Expert performance was characterized by a minimal amount of idle time and the lowest number of instrument changes during the procedure. Experts’ calculated joint entropy was least among all the operators. The idle time and instrument-change metrics are technical assessments that can easily be targeted for continuing education/skills-improvement for individual surgeons and so may represent a valuable training tool. Although joint entropy will be an unfamiliar concept to many, our data show that overall efficiency and smoothness of motion are captured by this metric, and that it is therefore an important contribution to targeted skills acquisition and maintenance.
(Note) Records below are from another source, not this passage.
(** ** The invariant *)

Record client_inv (c : Client) : Prop := {
  inv_ready : state c = StateReady ->
    barrierRequired c = false /\ snapshot c = None /\ requiredRevision c = 0 /\
    revision c <> 0;
  inv_required : requiredRevision c = 0 \/ revision c < requiredRevision c;
  inv_revision : 0 <= revision c < 2 ^ 64;
  inv_cursor : revision c = 0 <-> cursor c = "";
  inv_hosts : Z.of_nat (size (baseHosts c)) <= Z.max 0 (baseHostMax c);
  inv_snapshot sn : snapshot c = Some sn ->
    revision c <= sn_revision sn < 2 ^ 64 /\ sn_revision sn <> 0 /\
    Z.of_nat (size (sn_baseHosts sn)) <= Z.max 0 (baseHostMax c) /\
    (forall k v, ~ store_holds (credentials c) k v) /\
    (forall k v, ~ store_holds (vbuckets c) k v);
  inv_credentials k v : store_holds (credentials c) k v -> ce_Revision v <= revision c;
  inv_vbuckets k v : store_holds (vbuckets c) k v -> ce_Revision v <= revision c
}.

(** The same accepted revision and registry, no more cached, readiness not gained. *)
Lemma inv_frame c c' :
  client_inv c ->
  revision c' = revision c -> cursor c' = cursor c ->
  baseHosts c' = baseHosts c -> baseHostMax c' = baseHostMax c ->
  (snapshot c' = snapshot c \/ snapshot c' = None) ->
  (requiredRevision c' = 0 \/ revision c < requiredRevision c') ->
  (forall k v, store_holds (credentials c') k v -> store_holds (credentials c) k v) ->
  (forall k v, store_holds (vbuckets c') k v -> store_holds (vbuckets c) k v) ->
  (state c' = StateReady ->
     state c = StateReady /\ barrierRequired c' = barrierRequired c /\ requiredRevision c' = 0) ->
  client_inv c'.
Proof.
  intros I Hr Hc Hb Hm Hs Hq Hcc Hvc Hst. constructor; rewrite ?Hr, ?Hc, ?Hb, ?Hm.
  - intros (Hs1 & -> & ->)%Hst. destruct (inv_ready c I Hs1) as (? & E & ? & ?).
    rewrite E in Hs. destruct Hs as [->| ->]; auto.
  - done.
  - apply I.
  - apply I.
  - apply I.
  - intros sn Hsn. destruct Hs as [Hs|Hs]; [|congruence]. rewrite Hs in Hsn.
    destruct (inv_snapshot c I sn Hsn) as (? & ? & ? & Hnc & Hnv).
    split_and!; try lia; [intros k v Hh%Hcc; by apply (Hnc k v)
                         |intros k v Hh%Hvc; by apply (Hnv k v)].
  - intros k v Hh%Hcc. by apply (inv_credentials c I k v).
  - intros k v Hh%Hvc. by apply (inv_vbuckets c I k v).
Qed.

(** Moving to a state that is not ready. *)
Lemma inv_transition now s c :
  client_inv c -> s <> StateReady -> client_inv (transitionLocked now s c).
Proof.
  intros I Hs. apply (inv_frame c); frame; auto; [apply I|].
  case_bool_decide; [done|]. by intros ->.
Qed.

Lemma inv_barrier c : client_inv c -> state c <> StateReady -> client_inv (set_barrierRequired true c).
Proof. intros I Hs. apply (inv_frame c); cbn; auto; [apply I|done]. Qed.

Lemma inv_resync now c : client_inv c -> client_inv (requestResyncLocked now c).
Proof.
  intros I. unfold requestResyncLocked. case_bool_decide; [done|].
  apply (inv_frame c); frame; auto; [apply I|]. by case_bool_decide.
Qed.

Lemma inv_markUnsynchronized now s c :
  client_inv c -> s <> StateReady -> client_inv (markUnsynchronized now s c).
Proof.
  intros I Hs. apply (inv_frame c); frame; auto; [apply I|]. case_bool_decide; [done|]. by intros ->.
Qed.

Lemma inv_markDisconnected now r c : client_inv c -> client_inv (markDisconnected now r c).
Proof.
  intros I. apply (inv_frame c); frame; auto; [apply I|]. by case_bool_decide.
Qed.
(** ** Applying a mutation *)

(** What [applyEntityLocked] leaves alone and what it may change. *)
Record applied (rev : Z) (c c' : Client) (r : option error) : Prop := {
  ap_state : state c' = state c;
  ap_revision : revision c' = revision c;
  ap_cursor : cursor c' = cursor c;
  ap_epoch : epoch c' = epoch c;
  ap_snapshot : snapshot c' = snapshot c;
  ap_required : requiredRevision c' = requiredRevision c;
  ap_barrier : barrierRequired c' = barrierRequired c;
  ap_max : baseHostMax c' = baseHostMax c;
  ap_hosts : Z.of_nat (size (baseHosts c)) <= Z.max 0 (baseHostMax c) ->
             Z.of_nat (size (baseHosts c')) <= Z.max 0 (baseHostMax c);
  ap_error : r <> None -> baseHosts c' = baseHosts c;
  ap_credentials k v : store_holds (credentials c') k v ->
    store_holds (credentials c) k v \/ (r = None /\ ce_Revision v = rev /\ ce_Found v = false);
  ap_vbuckets k v : store_holds (vbuckets c') k v ->
    store_holds (vbuckets c) k v \/ (r = None /\ ce_Revision v = rev /\ ce_Found v = false)
}.

Lemma applied_fails rev c msg : applied rev c (fails msg c).1 (fails msg c).2.
Proof. constructor; simpl; auto. Qed.

Lemma applied_credentials rev c cc r :
  (forall k v, store_holds cc k v ->
     store_holds (credentials c) k v \/ (r = None /\ ce_Revision v = rev /\ ce_Found v = false)) ->
  applied rev c (set_credentials cc c) r.
Proof. intros Hc. constructor; cbn; auto. Qed.

Lemma applied_vbuckets rev c vc r :
  (forall k v, store_holds vc k v ->
     store_holds (vbuckets c) k v \/ (r = None /\ ce_Revision v = rev /\ ce_Found v = false)) ->
  applied rev c (set_vbuckets vc c) r.
Proof. intros Hc. constructor; cbn; auto. Qed.

Lemma cacheTTL_positive source ttl d : cacheTTL source ttl = Ok d -> 0 < d.
Proof.
  unfold cacheTTL. intros Ht. destruct ttl as [t|]; [|done].
  destruct (negb _); [done|]. destruct (AsDuration t <=? 0) eqn:E; [done|].
  injection Ht as <-. by apply Z.leb_gt.
Qed.

Lemma applyCredentials_applied now rev d c :
  applied rev c (applyCredentials now rev d c).1 (applyCredentials now rev d c).2.
Proof.
  unfold applyCredentials. destruct d as [d|]; [|apply applied_fails].
  destruct (String.eqb _ _); [apply applied_fails|].
  destruct (store_get now (cd_AccessKeyId d) (credentials c)) as [cc hot] eqn:E.
  assert (forall k v, store_holds cc k v -> store_holds (credentials c) k v) as Hk.
  { intros k v. change cc with (cc, hot).1. rewrite <-E. apply store_get_keeps. }
  destruct (cd_Remove d).
  - destruct (cacheTTL _ _) as [ttl|err] eqn:Et; simpl.
    + apply cacheTTL_positive in Et. destruct (bool_decide _); simpl.
      * apply (applied_credentials rev c). intros k v [[-> ->]|[_ Hh]]%store_set_holds; auto.
      * apply (applied_credentials rev c). auto.
    + apply (applied_credentials rev c). intros k v [_ Hh]%store_invalidate_holds. auto.
  - destruct (bool_decide (is_Some (cd_NegativeTtl d))); simpl.
    + apply (applied_credentials rev c). auto.
    + destruct (bool_decide _); simpl; apply (applied_credentials rev c); [|auto].
      intros k v [_ Hh]%store_invalidate_holds. auto.
Qed.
Potential benefits for surgical training programs

Both computer programs used for this work are available for free: Shannon entropy (https://biomedical-engineering-online.biomedcentral.com/articles/10.1186/s12938-019-0650-5) and computer vision algorithms (OpenCV Python library, Copyright 2013, Alexander Mordvintsev & Abid K. Revision). High definition video can be collected using consumer level digital cameras costing $1200 or less. As noted above, addition of detectors on instruments [32] could avoid burdensome collection of timing data and enable other benefits such as timing of start and end of surgery and implementation of novel performance assessments. Interval measurements of surgeons performing eligible procedures in a training program could be a means of assessing resident performance and identification of need for individualized remediation. Remediation plans could be tailored to discrete steps of the procedure and range anywhere from reviewing anatomy to repeating individual procedures or tasks in a mentored fashion on a cadaver or a simulator. Use of Shannon entropy with procedural video-analysis could provide objective evaluation of sub-tasks in a procedure such as knot tying and suturing, and assist surgical quality assurance programs or training course evaluations. With routine use in training programs of differentially colored gloves and video recording of the surgeon’s hands and the operative site of specific procedures, computer vision algorithms would be an objective means of evaluating residents. Tools and consent for video recording and analysis in health care settings are summarized elsewhere [33]. These evaluations are inexpensive, might have applicability in both sophisticated surgical programs and in countries where resources and mentors time-availability are limited.

Limitations

Video acquisition requires that the angle and distance of the camera from the operative site be standardized if comparative measures are to be made in the same individuals. The collection of entropy data will not be valid if the hands cannot be visualized (e.g., intra-abdominal procedures) or when the operative field is obscured for any reason (e.g., operating lights). The study experimental design was based on a convenience sample of videos and participants, so that only proof-of-concept examples were obtained from each of the categories of operators. A prospective study confirming data collection and analysis methods and their relation to surgical performance is needed.

Conclusion

In this proof-of-concept study, we show that Shannon joint entropy analysis, number of instrument changes, total time and ratios of idle to active and blunt and sharp dissection times as a proportion of total procedure time, can be used to discriminate usefully between expert and non-expert surgeons and non-clinicians, demonstrating the effects of training on hand motion. Hand motion metrics were congruent with a labor-intensive validated procedure performance score, suggesting that video recording with automated Shannon entropy measures can contribute to the range of modalities available to educators, training course designers, and surgical quality assurance programs and be helpful to surgical trainees by providing feedback of intra-operative technical skills.